Breast cancer has the highest incidence rate among female malignant tumors in both USA and China.21,22 Thanks to the implementation of early cancer screening and the development of medical technology, the 5-year survival rate of breast cancer patients has reached 80%–90%.21,23 Therefore, in both English and Chinese contexts, information and discussion about breast cancer online is abundant. So, we chose breast cancer as an example to evaluate and compare the ability of LLMs in answering medical-related questions in the Chinese context.
Methods
LLM selection
Given that ChatGPT has the largest user base worldwide, this study takes ChatGPT as the baseline. ERNIE Bot was reported to be the most widely used LLM developed in Chinese. 24 ChatGLM, developed with the participation of China's top university, Tsinghua University, is the earliest open-source LLM in China. The GLM-130B LLM was open-sourced in August 2022. So, the two LLMs were chosen as the LLM testing samples designed explicitly for the Chinese language context. In this study, the ChatGPT model was based on version GPT-3.5-Turbo, the ERNIE Bot on version 2.2.3, and the ChatGLM on version 2.0.

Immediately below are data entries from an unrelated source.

Lemma filed_start (p0 : pystate) : filed_so_far p0 p0 [].
Proof.
  split_and!.
  - intros a r' Hr'. unfold log_at. rewrite Hr'. by rewrite app_nil_r.
  - intros chunk Hin. by apply elem_of_nil in Hin.
  - done.
Qed.

Lemma filed_view (p0 p p' : pystate) (done : list json) :
  dispatch_view p' = dispatch_view p →
  filed_so_far p0 p done → filed_so_far p0 p' done.
Proof.
  intros Hv (Hlogs & Hrooms & Hlen). split_and!.
  - intros a r' Hr'.
    destruct (view_lookup _ _ _ _ (view_sym _ _ Hv) Hr') as (r & Hr & _ & Hev).
    rewrite <- Hev, (Hlogs a r Hr). f_equal.
    apply filter_ext_elem. intros x _. by rewrite (view_room_of _ _ x Hv).
  - intros chunk Hin. rewrite (view_room_of _ _ chunk Hv), (view_length _ _ Hv).
    by apply Hrooms.
  - by rewrite (view_length _ _ Hv).
Qed.

Lemma filed_skip (p0 p : pystate) (done : list json) (chunk : json) (e : exn) :
  py_getitem chunk "room_id" = Raise e →
  filed_so_far p0 p done → filed_so_far p0 p (done ++ [chunk]).
Proof.
  intros Hno (Hlogs & Hrooms & Hlen).
  assert (Hnone : room_of p chunk = None) by (unfold room_of; by rewrite Hno).
  split_and!.
  - intros a r' Hr'. rewrite (Hlogs a r' Hr'), filter_app.
    rewrite (filter_cons_False _ chunk) by (by rewrite Hnone).
    by rewrite filter_nil, app_nil_r.
  - intros x Hx. apply elem_of_app in Hx as [Hx|Hx]; [by apply Hrooms|].
    apply list_elem_of_singleton in Hx as ->. rewrite Hnone. by eauto.
  - done.
Qed.

Lemma filed_step (p0 : pystate) (st st2 : state) (a : addr)
  (done : list json) (chunk : json) :
  file_chunk chunk st = (st2, Ok a) →
  filed_so_far p0 (py st) done →
  filed_so_far p0 (py st2) (done ++ [chunk]).
Proof.
  rewrite file_chunk_run. intros H (Hlogs & Hrooms & Hlen).
  destruct (py_getitem chunk "room_id") as [rid|e] eqn:Hrid; [|discriminate].
  destruct (py_hash rid) as [k|e] eqn:Hk; [|discriminate].
  destruct (rooms (client (py st)) !! k) as [a0|] eqn:Hreg.
  - (* the room is registered *)
    destruct (heap (py st) !! a0) as [r|] eqn:Hr; [|discriminate].
    injection H as <- <-. simpl.
    set (p2 := with_heap (py st) _).
    assert (Hsame : ∀ x, room_of p2 x = room_of (py st) x) by done.
    assert (Hc : room_of (py st) chunk = Some a0).
    { unfold room_of. by rewrite Hrid, Hk. }
    split_and!.
    + intros a r' Hr'. unfold p2 in Hr'. simpl in Hr'.
      rewrite filter_app.
      change (filter (fun x => room_of p2 x = Some a) done)
        with (filter (fun x => room_of (py st) x = Some a) done).
      destruct (decide (a = a0)) as [->|Hne].
      * rewrite list_lookup_insert_eq in Hr' by (by eapply lookup_lt_Some).
        injection Hr' as <-. simpl. rewrite (Hlogs a0 r Hr).
        rewrite (filter_cons_True _ chunk) by exact Hc.
        by rewrite filter_nil, app_assoc.
      * rewrite list_lookup_insert_ne in Hr' by done.
        rewrite (Hlogs a r' Hr').
        rewrite (filter_cons_False _ chunk)
          by (change (room_of (py st) chunk ≠ Some a); congruence).
        by rewrite filter_nil, app_nil_r.
    + intros x Hx. change (room_of p2 x) with (room_of (py st) x).
      unfold p2. simpl. rewrite length_insert.
      apply elem_of_app in Hx as [Hx|Hx]; [by apply Hrooms|].
      apply list_elem_of_singleton in Hx as ->. rewrite Hc.
      by eapply lookup_lt_Some.
    + unfold p2. simpl. by rewrite length_insert.
  - (* the room is made *)
    cbv zeta in H. injection H as <- <-. simpl.
    set (n := length (heap (py st))).
    set (p2 := with_heap _ _).
    assert (Hold : ∀ x, x ∈ done → room_of p2 x = room_of (py st) x).
    { intros x Hx. specialize (Hrooms x Hx). unfold room_of in *.
      unfold p2. simpl.
      destruct (py_getitem x "room_id") as [ridx|]; [|done].
      destruct (py_hash ridx) as [kx|]; [|done].
      destruct (decide (kx = k)) as [->|Hne];
        [|by rewrite lookup_insert_ne].
      rewrite Hreg in Hrooms. by destruct Hrooms. }
    assert (Hc : room_of p2 chunk = Some n).
    { unfold room_of, p2. simpl. rewrite Hrid, Hk. apply lookup_insert_eq. }
    assert (Hlen2 : length (heap p2) = S n).
    { unfold p2. simpl. rewrite length_insert, length_app. simpl. lia. }
    split_and!.
    + intros a r' Hr'. rewrite filter_app.
      destruct (decide (a = n)) as [->|Hne].
      * unfold p2 in Hr'. simpl in Hr'.
        rewrite list_lookup_insert_eq in Hr'
          by (rewrite length_app; simpl; lia).
        injection Hr' as <-. simpl.
        assert (Hlog0 : log_at p0 n = []).
        { unfold log_at. rewrite lookup_ge_None_2; [done|]. unfold n. lia. }
        rewrite Hlog0. rewrite (filter_none _ done).
        2:{ intros x Hx. rewrite (Hold x Hx). specialize (Hrooms x Hx).
            destruct (room_of (py st) x) as [ax|]; [|done].
            intros [= ->]. unfold n in Hrooms. lia. }
        by rewrite (filter_cons_True _ chunk).
      * unfold p2 in Hr'. simpl in Hr'.
        rewrite list_lookup_insert_ne in Hr' by done.
        apply lookup_app_Some in Hr' as [Hr'|[Hge Hr']].
        2:{ destruct (a - length (heap (py st)))%nat eqn:Hd; [|done].
            unfold n in Hne. lia. }
        rewrite (Hlogs a r' Hr').
        rewrite (filter_ext_elem (fun x => room_of p2 x = Some a)
                   (fun x => room_of (py st) x = Some a) done)
          by (intros x Hx; by rewrite (Hold x Hx)).
        rewrite (filter_cons_False _ chunk) by (rewrite Hc; congruence).
        by rewrite filter_nil, app_nil_r.
    + intros x Hx. rewrite Hlen2.
      apply elem_of_app in Hx as [Hx|Hx].
      * rewrite (Hold x Hx). specialize (Hrooms x Hx).
        destruct (room_of (py st) x); [|done]. unfold n. lia.
      * apply list_elem_of_singleton in Hx as ->. rewrite Hc. lia.
    + rewrite Hlen2. unfold n. lia.
Qed.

Question and response generation
Sixty questions (Table 1) regarding breast cancer prevention (8, 13.3%), diagnosis (15, 25.0%), treatment (27, 45.0%), and follow-up (10, 16.7%) were created by two working senior oncologists, both having more than 10 years of experience in breast tumor care. Most of the questions are frequently asked by breast cancer patients. Then the Chinese questions were separately entered into the three LLMs as text, without being translated into English, and the dialogue was restarted after each answer generation without providing any feedback. All the queries are expressed in Mandarin Chinese, rather than regional dialect. The responses generated were originally recorded in Chinese. For better reader comprehension, only the translated English version is provided in Supplemental Table S1 (anyone who wishes to view the original Chinese version can request it via email).
Questions posed to the three language models, with the results of the assessments of the answers.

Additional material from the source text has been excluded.